だからといって、好きというわけでもないし……
一体私はどうしたいのだろう。


……そうして悶々と悩み続けていたら、いつのまにか相当な時間が過ぎていたらしく、ダイゴが帰ってきた。
あんな話の後だからなのかまともに顔を見ることができなくて、私は弟の様子を眺めているふりをしながら平然を装う。
ものすごく居心地が悪いというか、気まずくて、この場から逃げたい気持ちでいっぱいだった。
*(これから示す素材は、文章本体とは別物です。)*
(** The first bytes in error, where they start, and the reason. *)
Fixpoint decode_error (ps : list (step * string)) (at_byte : nat)
  : option (nat * string * string) :=
  match ps with
  | [] => None
  | (Char n, _) :: ps' => decode_error ps' (n + at_byte)
  | (Bad _ reason, bytes) :: _ => Some (at_byte, bytes, reason)
  end.

Definition decode_text (s : string) : string :=
  match decode_error (pieces s) 0 with
  | Some (start, bytes, reason) =>
      "'utf-8' codec can't decode byte"
      +:+ (if (String.length bytes =? 1)%nat
           then " 0x" +:+ hex2 (first_byte bytes) else EmptyString)
      +:+ position start (String.length bytes) +:+ ": " +:+ reason
  | None => EmptyString
  end.

(** The first surrogates, where they start among the characters, and
    how many follow each other. *)
Fixpoint surrogates (ps : list (step * string)) : nat :=
  match ps with
  | (Bad n _, _) :: ps' => n + surrogates ps'
  | _ => 0
  end.

Fixpoint encode_error (ps : list (step * string)) (at_char : nat)
  : option (nat * nat * string) :=
  match ps with
  | [] => None
  | (Char _, _) :: ps' => encode_error ps' (S at_char)
  | (Bad _ _, bytes) :: _ => Some (at_char, surrogates ps, bytes)
  end.

Definition encode_text (s : string) : string :=
  match encode_error (pieces s) 0 with
  | Some (start, count, bytes) =>
      "'utf-8' codec can't encode character"
      +:+ (if (count =? 1)%nat
           then " '" +:+ escaped_bytes (first_bytes 1 bytes) +:+ "'"
           else EmptyString)
      +:+ position start count +:+ ": surrogates not allowed"
  | None => EmptyString
  end.

Definition cpython : Messages :=
  fun e =>
    match e with
    | OSError k f => strerror k +:+ ": " +:+ repr f
    | ValueError m | TypeError m | AttributeError m | JSONDecodeError m => m
    | OtherException _ m => m
    | UnicodeDecodeError data => decode_text data
    | UnicodeEncodeError data => encode_text data
    end.

End Text.

(** ** Paths, [pathlib] and the file system

    The file tools reach the files through six calls of [pathlib].
    They are first taken as an interface, so that what is said of the
    tools in general holds whatever the system does; then a model of
    them is given on a POSIX file system of plain files, directories
    and the null device: a finite map from places (the names from the
    root down) to nodes, the root being a directory.  The model has no
    symbolic links and no other special files, no permissions, and no
    limits on the length of a name or on space. *)

Module Fs.
Import Py Text.
(** * rtcstats-server: session ingestion and the bounded extraction queue

    A shallow embedding of [app.js].  The server is a single-threaded
    event loop: every callback of the source ([wss.on('connection')],
    [client.on('message')], [p.on('exit')], ...) becomes a computation
    over an explicit [world] record that holds the module-level objects
    ([q], the metrics), the closures created per connection and per
    forked worker, the [process.nextTick] queue, and the working
    directory.  Uncaught JavaScript exceptions are explicit: a handler
    is a state-and-exception computation, and [try]/[catch] keeps the
    mutations made before the throw. *)

From stdpp Require Import base option list strings pretty gmap.
From Stdlib Require Import ZArith Ascii.

Local Open Scope string_scope.
Local Open Scope Z_scope.
Local Open Scope list_scope.

(** ** JSON values *)

(** The result of [JSON.parse].  Numbers are only ever copied by the
    handlers, never inspected; they are carried as integers. *)
#[warnings="-register-all"]
Inductive json : Type :=
  | JNull
  | JBool (b : bool)
  | JNum (n : Z)
  | JStr (s : string)
  | JArr (items : list json)
  | JObj (props : list (string * json)).

(** A JavaScript exception value. *)
Inductive exn : Type :=
  | SyntaxError (source : string)
  | TypeError (what : string)
  | ObfuscatorError (data : json).

(** Built-ins and collaborators whose code is not part of [app.js]:
    the JSON codec, [String.prototype.trim], the [maxmind] reader and
    the [./obfuscator] module.  [None] stands for a thrown exception.
    [obfuscate] mutates its argument in place; the argument is the
    fresh, unshared result of [JSON.parse], so the mutation is the
    value the same variable holds afterwards. *)
Class Builtins : Type := {
  JSON_parse : string → option json;
  JSON_stringify : json → string;
  String_trim : string → string;
  cityLookup_get : string → json;
  obfuscate : json → option json
}.

(** ** The world *)

(** [class ProcessQueue]: the three instance fields. *)
Record ProcessQueue : Type := mkProcessQueue {
  maxProc : Z;
  q : list string;
  numProc : Z
}.

(** The variables one run of the ['connection'] callback closes over.
    [tempStream] is the path of the write stream the variable refers
    to, or [None] once it has been set to [null]. *)
Record session : Type := mkSession {
  clientid : string;
  numberOfEvents : Z;
  tempStream : option string
}.

(** A callback handed to [process.nextTick]. *)
Inductive tick : Type :=
  | TkProcess
  | TkLocation (conn : nat) (address : string).

(** The message a worker sends over the IPC channel. *)
Record result_msg : Type := mkResult {
  msg_url : json;
  msg_clientid : json;
  msg_connid : json;
  msg_clientFeatures : json;
  msg_connectionFeatures : json;
  msg_streamFeatures : json
}.

(** Calls that leave the process, in the order they are made. *)
Inductive effect : Type :=
  | Fork (script : string) (arg : string)
  | Unlink (path : string)
  | StorePut (key : string) (data : string)
  | DatabasePut (m : result_msg).

(** One constructor per [console.log] / [console.error] site. *)
Inductive log_entry : Type :=
  | LogQueueTooLong (n : Z)
  | LogDone (id : string) (n : Z) (code : option Z)
  | LogCouldNotOpen (id : string)
  | LogRescheduling (id : string) (n : Z)
  | LogProcessQ (n : Z)
  | LogConnected (ua referer : option string) (id : string)
  | LogErrorWhileProcessing (e : exn) (msg : string).

Record world : Type := mkWorld {
  pq : ProcessQueue;               (* const q = new ProcessQueue() *)
  nextTicks : list tick;           (* callbacks queued by process.nextTick *)
  clock : Z;                       (* what Date.now() returns *)
  sessions : list session;         (* one closure per accepted connection *)
  workers : list string;           (* clientid captured by each forked child *)
  reads : list string;             (* fs.readFile requests not yet completed *)
  files : gmap string string;      (* the file system, path to contents *)
  outbox : list effect;
  connected : Z;                   (* prom gauge *)
  processed : Z;                   (* prom counter *)
  errored : Z;                     (* prom counter *)
  console : list log_entry
}.

Definition set_pq (f : ProcessQueue → ProcessQueue) (w : world) : world :=
  mkWorld (f (pq w)) (nextTicks w) (clock w) (sessions w) (workers w) (reads w)
          (files w) (outbox w) (connected w) (processed w) (errored w) (console w).
Definition set_nextTicks (f : list tick → list tick) (w : world) : world :=
  mkWorld (pq w) (f (nextTicks w)) (clock w) (sessions w) (workers w) (reads w)
          (files w) (outbox w) (connected w) (processed w) (errored w) (console w).
Definition set_clock (t : Z) (w : world) : world :=
  mkWorld (pq w) (nextTicks w) t (sessions w) (workers w) (reads w)
          (files w) (outbox w) (connected w) (processed w) (errored w) (console w).
Definition set_sessions (f : list session → list session) (w : world) : world :=
  mkWorld (pq w) (nextTicks w) (clock w) (f (sessions w)) (workers w) (reads w)
          (files w) (outbox w) (connected w) (processed w) (errored w) (console w).
Definition set_workers (f : list string → list string) (w : world) : world :=
  mkWorld (pq w) (nextTicks w) (clock w) (sessions w) (f (workers w)) (reads w)
          (files w) (outbox w) (connected w) (processed w) (errored w) (console w).
Definition set_reads (f : list string → list string) (w : world) : world :=
  mkWorld (pq w) (nextTicks w) (clock w) (sessions w) (workers w) (f (reads w))
          (files w) (outbox w) (connected w) (processed w) (errored w) (console w).
Definition set_files (f : gmap string string → gmap string string)
    (w : world) : world :=
  mkWorld (pq w) (nextTicks w) (clock w) (sessions w) (workers w) (reads w)
          (f (files w)) (outbox w) (connected w) (processed w) (errored w) (console w).
Definition set_outbox (f : list effect → list effect) (w : world) : world :=
  mkWorld (pq w) (nextTicks w) (clock w) (sessions w) (workers w) (reads w)
          (files w) (f (outbox w)) (connected w) (processed w) (errored w) (console w).
Definition set_connected (f : Z → Z) (w : world) : world :=
  mkWorld (pq w) (nextTicks w) (clock w) (sessions w) (workers w) (reads w)
          (files w) (outbox w) (f (connected w)) (processed w) (errored w) (console w).
Definition set_processed (f : Z → Z) (w : world) : world :=
  mkWorld (pq w) (nextTicks w) (clock w) (sessions w) (workers w) (reads w)
          (files w) (outbox w) (connected w) (f (processed w)) (errored w) (console w).
Definition set_errored (f : Z → Z) (w : world) : world :=
  mkWorld (pq w) (nextTicks w) (clock w) (sessions w) (workers w) (reads w)
          (files w) (outbox w) (connected w) (processed w) (f (errored w)) (console w).
Definition set_console (f : list log_entry → list log_entry) (w : world) : world :=
  mkWorld (pq w) (nextTicks w) (clock w) (sessions w) (workers w) (reads w)
          (files w) (outbox w) (connected w) (processed w) (errored w) (f (console w)).

(** ** Computations: state threaded through, exceptions on the side *)

Inductive outcome (A : Type) : Type :=
  | Ret (a : A)
  | Throw (e : exn).
Arguments Ret {A} a.
Arguments Throw {A} e.

Definition M (A : Type) : Type := world → outcome A * world.

#[global] Instance M_ret : MRet M := λ A a w, (Ret a, w).
#[global] Instance M_bind : MBind M := λ A B f m w,
  match m w with
  | (Ret a, w') => f a w'
  | (Throw e, w') => (Throw e, w')
  end.

Definition throw {A} (e : exn) : M A := λ w, (Throw e, w).
Definition get : M world := λ w, (Ret w, w).
Definition modify (f : world → world) : M unit := λ w, (Ret (), f w).

(** [try { body } catch (e) { handler e }]. *)
Definition try_catch {A} (body : M A) (handler : exn → M A) : M A := λ w,
  match body w with
  | (Ret a, w') => (Ret a, w')
  | (Throw e, w') => handler e w'
  end.

Definition lift {A} (r : outcome A) : M A := λ w, (r, w).
Definition when (b : bool) (m : M unit) : M unit := if b then m else mret ().

(** ** Primitive operations *)

Definition tempPath : string := "temp".
Definition file_of (id : string) : string := tempPath +:+ "/" +:+ id.
(** * go-smtpsrv: the e-mail decoder of [parser.go]

    A shallow embedding of [ParseEmail] and of the functions it is built
    from: the header field parser, the content decoder, the charset
    converter and the three multipart walkers.

    Go strings are byte sequences and are modelled by [string] (a list of
    8-bit [ascii]).  A Go call returning [(value, error)] is modelled by
    [result] when the two are exclusive and by a pair with an
    [option error] when the code returns both. *)

From Stdlib Require Import String Ascii List NArith Bool Arith Lia.
Import ListNotations.
Open Scope string_scope.

Set Implicit Arguments.

(** ** Errors and readers *)

Definition error := string.

Inductive result (A : Type) : Type :=
| Ok (a : A)
| Err (e : error).
Arguments Ok {A} a.
Arguments Err {A} e.

(** An [io.Reader], by what reading it to the end gives: the bytes, and
    the error (other than [io.EOF]) that ends the stream, if any. *)
Record Reader := mkReader { content : string; failure : option error }.

(** [bytes.NewReader] and [strings.NewReader]. *)
Definition NewReader (b : string) : Reader := mkReader b None.

(** [ioutil.ReadAll]: everything read, together with the error met. *)
Definition ReadAll (r : Reader) : string * option error :=
  (content r, failure r).

Definition LF : ascii := "010"%char.
Definition CR : ascii := "013"%char.

(** ** Package [strings] *)
Module Strings.

Definition HasSuffix (s suffix : string) : bool :=
  (String.length suffix <=? String.length s)%nat
  && (substring (String.length s - String.length suffix) (String.length suffix) s
      =? suffix).

Definition TrimSuffix (s suffix : string) : string :=
  if HasSuffix s suffix
  then substring 0 (String.length s - String.length suffix) s
  else s.

Fixpoint inCutset (c : ascii) (cutset : string) : bool :=
  match cutset with
  | EmptyString => false
  | String d rest => (c =? d)%char || inCutset c rest
  end.

Fixpoint TrimLeft (s cutset : string) : string :=
  match s with
  | EmptyString => EmptyString
  | String c t => if inCutset c cutset then TrimLeft t cutset else s
  end.

Fixpoint TrimRight (s cutset : string) : string :=
  match s with
  | EmptyString => EmptyString
  | String c t =>
      match TrimRight t cutset with
      | EmptyString => if inCutset c cutset then EmptyString else String c EmptyString
      | t' => String c t'
      end
  end.

(** [strings.Trim] for a cutset of ASCII bytes (every cutset of
    [parser.go] is one). *)
Definition Trim (s cutset : string) : string :=
  TrimLeft (TrimRight s cutset) cutset.

(** [strings.Split] for a one-byte separator. *)
Fixpoint Split (s : string) (sep : ascii) : list string :=
  match s with
  | EmptyString => [EmptyString]
  | String c t =>
      if (c =? sep)%char then EmptyString :: Split t sep
      else match Split t sep with
           | w :: ws => String c w :: ws
           | [] => [String c EmptyString]
           end
  end.

(** [strings.Join]. *)
Fixpoint Join (elems : list string) (sep : string) : string :=
  match elems with
  | [] => EmptyString
  | [w] => w
  | w :: ws => w ++ sep ++ Join ws sep
  end.

Fixpoint mapBytes (f : ascii -> ascii) (s : string) : string :=
  match s with
  | EmptyString => EmptyString
  | String c t => String (f c) (mapBytes f t)
  end.

Fixpoint isASCII (s : string) : bool :=
  match s with
  | EmptyString => true
  | String c t => (N_of_ascii c <? 128)%N && isASCII t
  end.

Definition lowerByte (c : ascii) : ascii :=
  let n := N_of_ascii c in
  if ((65 <=? n) && (n <=? 90))%N then ascii_of_N (n + 32) else c.

(** The cutset of [asciiSpace]: space, tab, newline, vertical tab, form
    feed, carriage return. *)
Definition asciiSpace : string :=
  String " " (String "009" (String "010" (String "011" (String "012"
    (String "013" EmptyString))))).

End Strings.

(** ** Package [encoding/base64], [StdEncoding] *)
Module Base64.

Definition encodeStd : string :=
  "ABCDEFGHIJKLMNOPQRSTUVWXYZabcdefghijklmnopqrstuvwxyz0123456789+/".

Definition StdPadding : ascii := "="%char.

Definition byte (n : N) : ascii := ascii_of_N (N.land n 255).

(** [enc.encode[v]]. *)
Definition encodeChar (v : N) : ascii :=
  match String.get (N.to_nat v) encodeStd with
  | Some c => c
  | None => StdPadding
  end.

Fixpoint indexFrom (c : ascii) (alphabet : string) (i : N) : option N :=
  match alphabet with
  | EmptyString => None
  | String d rest => if (c =? d)%char then Some i else indexFrom c rest (N.succ i)
  end.

(** [enc.decodeMap[c]], with [None] for the table's 0xFF entries. *)
Definition decodeMap (c : ascii) : option N := indexFrom c encodeStd 0.

(** The sextet of [val] at bit [k]: [val>>k&0x3F]. *)
Definition sextet (val k : N) : N := N.land (N.shiftr val k) 63.

(** [Encoding.Encode]: three bytes give four characters, the last one or
    two bytes are padded. *)
Fixpoint Encode (src : list ascii) : list ascii :=
  match src with
  | b0 :: b1 :: b2 :: rest =>
      let val := N.lor (N.lor (N.shiftl (N_of_ascii b0) 16)
                              (N.shiftl (N_of_ascii b1) 8)) (N_of_ascii b2) in
      encodeChar (N.land (N.shiftr val 18) 63)
      :: encodeChar (N.land (N.shiftr val 12) 63)
      :: encodeChar (N.land (N.shiftr val 6) 63)
      :: encodeChar (N.land val 63)
      :: Encode rest
  | [b0; b1] =>
      let val := N.lor (N.shiftl (N_of_ascii b0) 16) (N.shiftl (N_of_ascii b1) 8) in
      [encodeChar (N.land (N.shiftr val 18) 63);
       encodeChar (N.land (N.shiftr val 12) 63);
       encodeChar (N.land (N.shiftr val 6) 63);
       StdPadding]
  | [b0] =>
      let val := N.shiftl (N_of_ascii b0) 16 in
      [encodeChar (N.land (N.shiftr val 18) 63);
       encodeChar (N.land (N.shiftr val 12) 63);
       StdPadding; StdPadding]
  | [] => []
  end.

Definition EncodeToString (src : string) : string :=
  string_of_list_ascii (Encode (list_ascii_of_string src)).

Definition CorruptInputError : error := "illegal base64 data".

Definition quantum (v0 v1 v2 v3 : N) : N :=
  N.lor (N.lor (N.lor (N.shiftl v0 18) (N.shiftl v1 12)) (N.shiftl v2 6)) v3.

(** [Encoding.decodeQuantum], quantum after quantum: padding is accepted
    in the last quantum only, and a short last quantum is corrupt input. *)
Fixpoint Decode (src : list ascii) : result (list ascii) :=
  match src with
  | [] => Ok []
  | c0 :: c1 :: c2 :: c3 :: rest =>
      match decodeMap c0, decodeMap c1, decodeMap c2, decodeMap c3 with
      | Some v0, Some v1, Some v2, Some v3 =>
          let val := quantum v0 v1 v2 v3 in
          match Decode rest with
          | Ok out => Ok (byte (N.shiftr val 16) :: byte (N.shiftr val 8) :: byte val :: out)
          | Err e => Err e
          end
      | Some v0, Some v1, Some v2, None =>
          let val := quantum v0 v1 v2 0 in
          match rest with
          | [] => if (c3 =? StdPadding)%char
                  then Ok [byte (N.shiftr val 16); byte (N.shiftr val 8)]
                  else Err CorruptInputError
          | _ => Err CorruptInputError
          end
      | Some v0, Some v1, None, _ =>
          let val := quantum v0 v1 0 0 in
          match rest with
          | [] => if ((c2 =? StdPadding) && (c3 =? StdPadding))%char
                  then Ok [byte (N.shiftr val 16)]
                  else Err CorruptInputError
          | _ => Err CorruptInputError
          end
      | _, _, _, _ => Err CorruptInputError
      end
  | _ => Err CorruptInputError
  end.

(** The [newlineFilteringReader] under [base64.NewDecoder]. *)
Definition filterNewlines (src : list ascii) : list ascii :=
  filter (fun c => negb ((c =? CR)%char || (c =? LF)%char)) src.

(** [base64.NewDecoder(StdEncoding, r)]: a reader of the decoded bytes; it
    ends in the source's error, or in a corrupt-input error. *)
Definition NewDecoder (r : Reader) : Reader :=
  match Decode (filterNewlines (list_ascii_of_string (content r))) with
  | Ok out => mkReader (string_of_list_ascii out) (failure r)
  | Err e => mkReader EmptyString (Some e)
  end.

End Base64.

(** ** Data model *)

(** [mail.Address]. *)
Record Address := mkAddress { Name : string; Addr : string }.

(** [mail.Header] and [textproto.MIMEHeader]: canonical field name to the
    values of the field, in order. *)
Definition MIMEHeader := list (string * list string).

(** The parameter map returned by [mime.ParseMediaType]. *)
Definition Params := list (string * string).

(** A [multipart.Part]: its header, what [FileName()] answers and the
    reader of its body. *)
Record Part := mkPart {
  part_Header : MIMEHeader;
  part_FileName : string;
  part_body : Reader
}.

Record Attachment := mkAttachment {
  at_Filename : string;
  at_ContentType : string;
  at_Data : Reader
}.

Record EmbeddedFile := mkEmbeddedFile {
  ef_CID : string;
  ef_ContentType : string;
  ef_Data : Reader
}.

(** ** The packages [parser.go] imports

    The Go standard library, [golang.org/x/text] and [chardet] are not part
    of the repository: the functions used from them are the fields of
    [GoLib], and every theorem holds for every such library. *)
Class GoLib := {
  (** [time.Time] and its zero value *)
  Time : Type;
  zeroTime : Time;
  (** [strings.ToLower] and [strings.TrimSpace] on a string that has a
      byte outside ASCII (the ASCII case is [Strings.ToLower] below) *)
  unicode_ToLower : string -> string;
  unicode_TrimSpace : string -> string;
  mail_ReadMessage : Reader -> result (MIMEHeader * Reader);
  mail_ParseAddress : string -> result Address;
  mail_ParseAddressList : string -> result (list Address);
  (** [time.Parse layout value] *)
  time_Parse : string -> string -> result Time;
  mime_ParseMediaType : string -> result (string * Params);
  (** [(&mime.WordDecoder{CharsetReader: f}).Decode] *)
  mime_WordDecoder_Decode :
    (string -> Reader -> result Reader) -> string -> result string;
  (** [multipart.NewReader(r, boundary)]: the parts [NextPart] returns
      until it answers [io.EOF] ([None]) or another error *)
  multipart_NewReader : Reader -> string -> list Part * option error;
  quotedprintable_NewReader : Reader -> Reader;
  (** [ianaindex.MIME.Encoding(name)]: an error, or an encoding, which
      the code uses through [transform.NewReader(input, e.NewDecoder())]
      only (a registered name for which the package has no encoding is
      taken to be an error) *)
  ianaindex_MIME_Encoding : string -> result (Reader -> Reader);
  (** [chardet.NewTextDetector().DetectBest(b)], its [Charset] field *)
  chardet_DetectBest : string -> result string
}.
「ごめんねダイゴくん、ミサキとの時間を奪ってしまって」

「いえいえ。そういえば、僕の両親が今夜は久しぶりにみんなで夕食を食べようって言ってました。いかがですか?」

「あら、よろこんで!ミサキもいいわよね?」

「…………う、うん」



おじさんとおばさんに会えるのは久しぶりなので嬉しい。
けれど、夕食中に話題にあがるのはきっと私とダイゴのことが中心になるだろうから、それについては複雑な心境だった。
どう受け答えしていいのかわからないからものすごく困る。



「弟ができてよっぽど嬉しいみたいだね」

「…………う、ん」



ふいに話しかけられて声が上擦ってしまった。
いつのまにやら隣にきていたらしく、私はびくりと体を震わせる。
そんな挙動不審な態度をしていたら怪しまれるのは当然で、ダイゴは探りを入れるかのようにこちらをじっと眺めていた。

ああもう落ち着いて、私!



「…………ミサキ?」

「……うん」

「君おかしいけど、なにかあった?」

「なにも、ない、けど」

「嘘だろ、それ」

「う、嘘なんかじゃ……」

「じゃあどうして僕の方を見ようとしないのか説明してくれるかな」

「…………」



少し声のトーンが低くなったところから察するに、これは完全に疑われている。
私は言いようのない緊張感に冷や汗が伝う感じがした。

そして、ぐぐぐぐ、とぎこちなく顔をダイゴの方へ向けようとして――――――



「………っ!」



ばっちり目が合ったところで、やっぱり気恥ずかしくなって顔を背けた。

だ、だめ、やっぱりダイゴを直視できない……!
もう無理、こうして話しているだけでも心臓が痛い。
いっそのこと消えてしまえたら、どんなに楽になるのだろう。



「…………なにかミサキに吹き込みましたね?」

「ふふふふ、なんのことかしら??」



本人から直接聞いたわけでもないのに、そんな証拠もないことを信じちゃ駄目だっていうのはわかってる。
でも、あんな衝撃的な話を忘れるなんてこと、私には到底できそうになかった。